(Dataset excerpts)
(* ===== verification/Reader.v ===== *)
(** * Reading the lines of a document ([dbspec/parse.ts], [DocumentParser])

    Each reader takes the tokens of one line and changes the document, or
    reports why it cannot; [parse] runs over the lines with the block it is in.
    A reader that the source leaves with [return] ends its branch here. *)

From S2P Require Import Prelude Documents Emit Check Decimal Lexer Literals ParseState.
From Stdlib Require Import Lia.

Definition MAX_TABLES : nat := 4096.
Definition MAX_COLUMNS : Z := 120000.
Definition MAX_FOREIGN_KEYS : Z := 20000.
Definition MAX_TABLE_COLUMNS : nat := 1000.

Definition PLAIN_KINDS : list (string * DbspecType) :=
  [("i16", TI16); ("i32", TI32); ("i64", TI64); ("bool", TBool); ("f64", TF64); ("text", TText); ("bytes", TBytes); ("uuid", TUuid); ("date", TDate)].
Definition STAGE_LIST : list string := ["ordered_json"; "aes"; "hex"; "gz"; "base64"; "serialize"; "yaml"; "ip"].
Definition ACTION_LIST : list string := ["restrict"; "cascade"; "set_null"].
Definition STORAGES : list string := ["files"; "document"; "block"].
Definition SHAPES : list string := ["list"; "table"].
Definition PERIODS : list string := ["year"; "month"; "day"].
Definition CONSTRAINT_WORDS : list string := ["primary"; "unique"; "index"; "foreign"; "check"].

Section reader.
Variable lines : list (list rune).

Notation syntax := (syntax lines).
Notation at_ := (at_ lines).
Notation report := (report lines).
Notation name := (name lines).
Notation checkName := (checkName lines).
Notation stop := (stop lines).

(** ** Parts of lines *)

(** [<word> (, <word>)*] up to a closing token: the words and the next index. *)
Fixpoint listFrom (fuel : nat) (toks : list Tk) (i : nat) (line : Z) (close : string) (words : list Tk) : Rd (option (list Tk * nat)) :=
  match fuel with
  | O => throw OutOfFuel
  | S fuel =>
      match wordTk (toks !! i) with
      | None => syntax toks i line "expected a name";; mret None
      | Some w =>
          let words := words ++ [w] in
          if isPunct (toks !! S i) "," then listFrom fuel toks (S (S i)) line close words
          else if isPunct (toks !! S i) close then mret (Some (words, S (S i)))
          else syntax toks (S i) line (str ["expected , or "; close]);; mret None
      end
  end.
Definition list_ (toks : list Tk) (i : nat) (line : Z) (close : string) : Rd (option (list Tk * nat)) :=
  listFrom (S (length toks)) toks i line close [].
(* ===== verification/Validator.v ===== *)
(** * Validation of tables ([dbspec/parse.ts], [validateTable] and the settings)

    The checks of a table that was read, against its own columns and against the
    tables that its document declares or uses.  A table of the document is known
    by its place, since the source compares tables by identity. *)

From S2P Require Import Prelude Documents Emit Check Render Lexer Literals ParseState Reader CheckReader.
From Stdlib Require Import Lia.

Definition MAX_KEY_COLUMNS : nat := 16.
Definition MAX_KEY_VARCHAR : Z := 640.

(** A table that a name stands for: one of the document, at its place, or one
    of a used document. *)
Inductive TRef := Local (i : nat) | Used (t : ITable).

(** The tables by name; a name of a line that failed has none. *)
Notation Available := (list (string * option TRef)).

Definition isLocal (r : TRef) (i : nat) : bool := match r with Local j => bool_decide (i = j) | Used _ => false end.

Definition tableOf (r : TRef) : Rd ITable := match r with Local i => theTable i | Used t => mret t end.

Definition propagates (action : string) : bool := includes action ["cascade"; "set_null"].

Definition sameType (a b : DbspecType) : bool := bool_decide (typeText a = typeText b).

(** Whether two types, when both are known, differ. *)
Definition differ (a b : option DbspecType) : bool := match a, b with Some a, Some b => negb (sameType a b) | _, _ => false end.

Definition isString (t : DbspecType) : bool := match t with TVarchar _ | TText => true | _ => false end.
Definition isDatetime (t : DbspecType) : bool := match t with TDatetime _ => true | _ => false end.
Definition isInteger_ (t : DbspecType) : bool := match t with TI16 | TI32 | TI64 => true | _ => false end.

(** [c.type !== null && !p(c.type)] *)
Definition notType (p : DbspecType -> bool) (c : IColumn) : bool := match icol_type c with Some t => negb (p t) | None => false end.

Definition keyNames (k : IKey) : list string := map (fun c => tk_t (ikc_tok c)) (ikey_cols k).

(** The entries of the settings block. *)
Definition entriesOf (t : ITable) : list ISetting := match it_settings t with Some s => isb_entries s | None => [] end.
Definition isAudit (s : ISetting) : bool := match iset_kind s with IAudit _ _ _ _ _ _ _ => true | _ => false end.
Definition isOrder (s : ISetting) : bool := match iset_kind s with IOrder _ => true | _ => false end.
Definition isAesVersion (s : ISetting) : bool := match iset_kind s with IAesVersion _ => true | _ => false end.

(** Whether a key, index, foreign key or check of the table names the column. *)
Definition inKeyOrCheck (table : ITable) (column : string) : bool :=
  existsb (fun k => includes column (keyNames k)) (it_pks table ++ it_uniques table ++ it_indexes table) ||
  existsb (fun f => includes column (map tk_t (ifk_cols f))) (it_fks table) ||
  existsb (fun c => existsb (fun t => bool_decide (tk_k t = KWord) && bool_decide (tk_t t = column)) (ick_expr c)) (it_checks table).

(** ** Generated names *)

Section generated.
Variable sha256 : string -> string.

(** A name that the renderer writes, the token that writes it, and its source. *)
Record IGeneratedName := mkGenerated { ign_name : string; ign_at : Tk; ign_source : string }.

Definition columnNames (table : ITable) (c : IColumn) : list IGeneratedName :=
  match icol_identity c, icol_type c with
  | None, Some type =>
      if includes type [TText; TBytes] || negb (wellFormed (tk_t (icol_name c))) then []
      else [mkGenerated (rendererName sha256 (tk_t (it_name table)) (tk_t (icol_name c))) (icol_name c)
              (str ["table "; tk_t (it_name table); " column "; tk_t (icol_name c)])]
  | _, _ => []
  end.

Definition settingEvents (s : ISetting) : list string :=
  match iset_kind s with
  | IImmutable => ["immutable_update"; "immutable_delete"]
  | IAudit _ _ _ _ _ _ _ => ["audit_insert"; "audit_update"; "audit_delete"]
  | _ => []
  end.

Definition generatedNamesOf (table : ITable) : list IGeneratedName :=
  if it_headerFailed table || negb (wellFormed (tk_t (it_name table))) then []
  else
    concat (map (columnNames table) (it_columns table)) ++
    concat (map (fun s => map (fun e => mkGenerated (rendererName sha256 (tk_t (it_name table)) e) (iset_kw s)
                                          (str ["table "; tk_t (it_name table); " setting "; tk_t (iset_kw s)])) (settingEvents s)) (entriesOf table)).
End generated.

Section validator.
Variable lines : list (list rune).
Variable available : Available.

Notation at_ := (at_ lines).
Notation name := (name lines).

Definition when (b : bool) (m : Rd unit) : Rd unit := if b then m else mret tt.

(** ** Keys *)

(** A column of the table; [None] for a malformed name, for a name whose line
    failed, and after the report of an unknown one. *)
Definition lookup_ (table : ITable) (tok : Tk) (rule : string) : Rd (option IColumn) :=
  if negb (wellFormed (tk_t tok)) then mret None
  else match assoc (tk_t tok) (it_colMap table) with
       | Some column => mret (Some column)
       | None =>
           when (negb (includes (tk_t tok) (it_failed table)))
             (at_ rule tok (str ["column "; tk_t tok; " is not a column of table "; tk_t (it_name table)]));;
           mret None
       end.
(End Dataset excerpts)
- Exercise objective:
Write out every line from the entries where "Lexer" appears.

- Response box:
From S2P Require Import Prelude Documents Emit Check Decimal Lexer Literals ParseState.
From S2P Require Import Prelude Documents Emit Check Render Lexer Literals ParseState Reader CheckReader.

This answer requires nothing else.